Stored items:
(* ===== verification/WorkerLogic.v ===== *)
(** * logic/distributed_worker.cpp: the work of the worker thread

    Splitting a population among the islands of a local archipelago, evolving
    it, and selecting the best individuals for the answer. *)
From S2P Require Import Prelude Doubles DoubleOrder Messages Pagmo PopulationTools.

Section WorkerLogic.
Context {PG : Pagmo} {PS : PagmoSort} {SS : StdSort} {PE : PagmoEvolve}.

(** [_compute_optimal_island_count]: 0 means that the count is not known. *)
Definition _compute_optimal_island_count (hardware_concurrency : Z) : Z :=
  if hardware_concurrency =? 0 then 8 else hardware_concurrency.

(** ** [_split_population_for_islands] *)

(** The size each island gets before the rest is distributed. *)
Definition base_size (minIslandPopSize totalPopSize islandCount : Z) : Z :=
  let baseSize := Z.max minIslandPopSize (totalPopSize / islandCount) in
  let baseSize := baseSize - baseSize mod 4 in
  if baseSize =? 0 then 4 else baseSize.

(** The inner loop from [j]: individuals are copied until the island is full or
    the population is exhausted. [n] iterations are left. *)
Fixpoint copy_individuals (n j : nat) (xs : list vector_double) (mainPopIndex : nat)
    (islandPop : population) : outcome (population * nat) :=
  match n with
  | O => Ret (islandPop, mainPopIndex)
  | S n =>
      if decide (length xs ≤ mainPopIndex)%nat then Ret (islandPop, mainPopIndex)
      else
        x ← index xs mainPopIndex;
        islandPop ← set_x j x islandPop;
        copy_individuals n (S j) xs (S mainPopIndex) islandPop
  end.

(** The outer loop from [i]; [n] islands are left. *)
Fixpoint split_loop (n : nat) (i : Z) (pop : population) (baseSize remainingPop : Z)
    (mainPopIndex : nat) : outcome (list population) :=
  match n with
  | O => Ret []
  | S n =>
      let '(currentSize, remainingPop) :=
        if 4 <=? remainingPop then (baseSize + 4, remainingPop - 4) else (baseSize, remainingPop) in
      let islandPop := population_new (get_problem pop) currentSize (w32 (get_seed pop + i)) in
      '(islandPop, mainPopIndex) ←
        copy_individuals (Z.to_nat currentSize) 0 (get_x pop) mainPopIndex islandPop;
      islandPops ← split_loop n (i + 1) pop baseSize remainingPop mainPopIndex;
      Ret (islandPop :: islandPops)
  end.

Definition _split_population_for_islands (minIslandPopSize : Z) (pop : population)
    (islandCount : Z) : outcome (list population) :=
  let totalPopSize := population_size pop in
  if islandCount =? 0 then
    Throw (runtime_error "_split_population_for_islands - Cannot split among 0 islands")
  else
    let baseSize := base_size minIslandPopSize totalPopSize islandCount in
    let assignedPop := w64 (baseSize * islandCount) in
    let remainingPop := if assignedPop <? totalPopSize then totalPopSize - assignedPop else 0 in
    split_loop (Z.to_nat islandCount) 0 pop baseSize remainingPop 0.

(** ** The two workers: what they send back as [WORK_RESULTS] *)

Definition _single_threaded_worker (algo : algorithm) (pop : population) :
    outcome (work_container algorithm population) :=
  new_pop ← algorithm_evolve algo pop;
  Ret (work_container_of algo new_pop).

Definition _archipelago_based_worker (hardware_concurrency minIslandPopSize random : Z)
    (algo : algorithm) (pop : population) (archiCycleCount : Z) :
    outcome (work_container algorithm population) :=
  let islandCount := _compute_optimal_island_count hardware_concurrency in
  islandPops ← _split_population_for_islands minIslandPopSize pop islandCount;
  archi ← archipelago_evolve algo islandPops archiCycleCount;
  let '(allPopulations, allFitnesses) := merge_populations archi.*2 in
  firstIsl ← index archi 0;
  let firstIslPop := firstIsl.2 in
  newPop ← select_best_N_into_new_population (get_problem firstIslPop) allPopulations allFitnesses
             (Z.to_nat (population_size pop)) (Some (get_seed firstIslPop)) random;
  Ret (work_container_of firstIsl.1 newPop).

(** ** Specification of the split *)

(** Sizes of the islands. *)
Fixpoint island_sizes (n : nat) (baseSize remainingPop : Z) : list nat :=
  match n with
  | O => []
  | S n => if 4 <=? remainingPop then Z.to_nat (baseSize + 4) :: island_sizes n baseSize (remainingPop - 4)
           else Z.to_nat baseSize :: island_sizes n baseSize remainingPop
  end.

(** Cut a list into pieces of the given sizes. *)
Fixpoint chunks {A} (sizes : list nat) (xs : list A) : list (list A) :=
  match sizes with
  | [] => []
  | n :: sizes => take n xs :: chunks sizes (drop n xs)
  end.

(** An island of [size] individuals that starts with [chunk]. *)
Definition island_of (prob : problem) (size : nat) (chunk : list vector_double) (isl : population) : Prop :=
  chunk `prefix_of` get_x isl ∧ length (get_x isl) = size ∧ get_problem isl = prob.

(** ** Lemmas *)

Context {PL : PagmoLaws}.

Lemma sum_list_cons n l : sum_list (n :: l) = (n + sum_list l)%nat.
Proof. done. Qed.

Lemma concat_chunks {A} sizes (xs : list A) : concat (chunks sizes xs) = take (sum_list sizes) xs.
Proof.
  revert xs. induction sizes as [|n sizes IH]; intros xs; [by rewrite take_0|].
  cbn [chunks concat]. by rewrite sum_list_cons, IH, take_take_drop.
Qed.

Lemma length_island_sizes n b r : length (island_sizes n b r) = n.
Proof.
  revert r. induction n as [|n IH]; intros r; [done|]. cbn.
  destruct (4 <=? r); cbn; by rewrite IH.
Qed.

Lemma individuals_all_compatible p : all_compatible (get_problem p) (get_x p).
Proof. apply list.Forall_forall. intros x. apply individuals_compatible. Qed.

Lemma merged_compatible prob archi :
  Forall (λ isl, get_problem isl = prob) archi → all_compatible prob (merge_populations archi).1.
Proof.
  intros Hp. rewrite merge_populations_concat. cbn [fst]. apply Forall_concat, Forall_fmap.
  revert Hp. apply Forall_impl. intros p <-. apply individuals_all_compatible.
Qed.

(** The copying loop writes the next individuals into the island. *)
Lemma copy_individuals_run n xs m p dn rest :
  all_compatible (get_problem p) xs →
  get_x p = dn ++ rest → length rest = n → (m ≤ length xs)%nat →
  ∃ p', copy_individuals n (length dn) xs m p = Ret (p', Nat.min (m + n) (length xs)) ∧
    (dn ++ take n (drop m xs)) `prefix_of` get_x p' ∧ length (get_x p') = length (get_x p) ∧
    get_problem p' = get_problem p.
Proof.
  revert m p dn rest. induction n as [|n IH]; intros m p dn rest Hc Hx Hl Hm.
  { exists p. cbn. rewrite Nat.min_l by lia. rewrite Nat.add_0_r, app_nil_r.
    split_and!; [done|rewrite Hx; by apply prefix_app_r|done|done]. }
  cbn [copy_individuals]. case_decide as Hd.
  - exists p. rewrite Nat.min_r, drop_ge by lia. rewrite take_nil, app_nil_r.
    split_and!; [do 2 f_equal; lia|rewrite Hx; by apply prefix_app_r|done|done].
  - destruct rest as [|r rest]; [done|].
    destruct (lookup_lt_is_Some_2 xs m) as [x Hxm]; [lia|].
    rewrite (index_lookup _ _ _ Hxm). cbn [mbind outcome_bind].
    destruct (set_x_in_range (length dn) x p) as (p1 & -> & Hx1 & _ & Hp1 & _).
    { rewrite Hx, length_app. cbn. lia. }
    { by eapply all_compatible_lookup. }
    cbn [mbind outcome_bind]. rewrite Hx, insert_app_r_alt, Nat.sub_diag in Hx1 by lia.
    destruct (IH (S m) p1 (dn ++ [x]) rest) as (p' & E & Hpre & Hl' & Hp');
      [by rewrite Hp1|by rewrite Hx1, <- app_assoc|cbn in Hl; lia|lia|].
    rewrite length_app in E. cbn in E. rewrite Nat.add_1_r in E. rewrite E.
    exists p'. split_and!; [by replace (m + S n)%nat with (S m + n)%nat by lia| | |congruence].
    + rewrite (drop_S _ _ _ Hxm). cbn [take]. by rewrite <- app_assoc in Hpre.
    + rewrite Hl', Hx1, Hx, !length_app. done.
Qed.

Lemma island_run prob size seed xs m :
  all_compatible prob xs →
  0 ≤ size → (m ≤ length xs)%nat →
  ∃ p', copy_individuals (Z.to_nat size) 0 xs m (population_new prob size seed) =
          Ret (p', Nat.min (m + Z.to_nat size) (length xs)) ∧
    island_of prob (Z.to_nat size) (take (Z.to_nat size) (drop m xs)) p'.
Proof.
  intros Hc Hs Hm. pose proof (population_new_size prob size seed Hs) as Hsz.
  unfold population_size in Hsz.
  destruct (copy_individuals_run (Z.to_nat size) xs m (population_new prob size seed) []
    (get_x (population_new prob size seed))) as (p' & E & Hpre & Hl & Hp);
    [by rewrite population_new_problem|done|lia|done|].
  exists p'. split; [exact E|]. split_and!; [exact Hpre|lia|].
  rewrite Hp. apply population_new_problem.
Qed.

Lemma drop_min {A} k (l : list A) : drop (Nat.min k (length l)) l = drop k l.
Proof.
  destruct (decide (k ≤ length l)%nat); [by rewrite Nat.min_l by lia|].
  by rewrite Nat.min_r, !drop_ge by lia.
Qed.

Lemma split_loop_run n i pop b r m :
  0 ≤ b → (m ≤ length (get_x pop))%nat →
  ∃ isls, split_loop n i pop b r m = Ret isls ∧
    Forall2 (λ sc isl, island_of (get_problem pop) sc.1 sc.2 isl)
      (zip (island_sizes n b r) (chunks (island_sizes n b r) (drop m (get_x pop)))) isls.
Proof.
  intros Hb. revert i r m. induction n as [|n IH]; intros i r m Hm; [by exists []|].
  cbn [split_loop island_sizes].
  assert (∀ size r',  0 ≤ size → ∃ isls,
    ('(islandPop, mainPopIndex) ←
       copy_individuals (Z.to_nat size) 0 (get_x pop) m
         (population_new (get_problem pop) size (w32 (get_seed pop + i)));
     islandPops ← split_loop n (i + 1) pop b r' mainPopIndex;
     Ret (islandPop :: islandPops)) = Ret isls ∧
    Forall2 (λ sc isl, island_of (get_problem pop) sc.1 sc.2 isl)
      (zip (Z.to_nat size :: island_sizes n b r')
         (chunks (Z.to_nat size :: island_sizes n b r') (drop m (get_x pop)))) isls) as Hstep.
  { intros size r' Hs.
    destruct (island_run (get_problem pop) size (w32 (get_seed pop + i)) (get_x pop) m (individuals_all_compatible pop) Hs Hm)
      as (p' & -> & Hisl). cbn [mbind outcome_bind].
    destruct (IH (i + 1) r' (Nat.min (m + Z.to_nat size) (length (get_x pop)))) as (isls & -> & Hf); [lia|].
    exists (p' :: isls). split; [done|]. rewrite drop_min in Hf. cbn [chunks zip].
    rewrite drop_drop. by constructor. }
  destruct (4 <=? r); apply Hstep; lia.
Qed.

## TASK BRIEF
Out of the data above, return each line where the word "done" can be found.

## RESPONSE AREA
Proof. done. Qed.
  revert r. induction n as [|n IH]; intros r; [done|]. cbn.
    split_and!; [done|rewrite Hx; by apply prefix_app_r|done|done]. }
    split_and!; [do 2 f_equal; lia|rewrite Hx; by apply prefix_app_r|done|done].
  - destruct rest as [|r rest]; [done|].
    + rewrite Hl', Hx1, Hx, !length_app. done.
    [by rewrite population_new_problem|done|lia|done|].
    exists (p' :: isls). split; [done|]. rewrite drop_min in Hf. cbn [chunks zip].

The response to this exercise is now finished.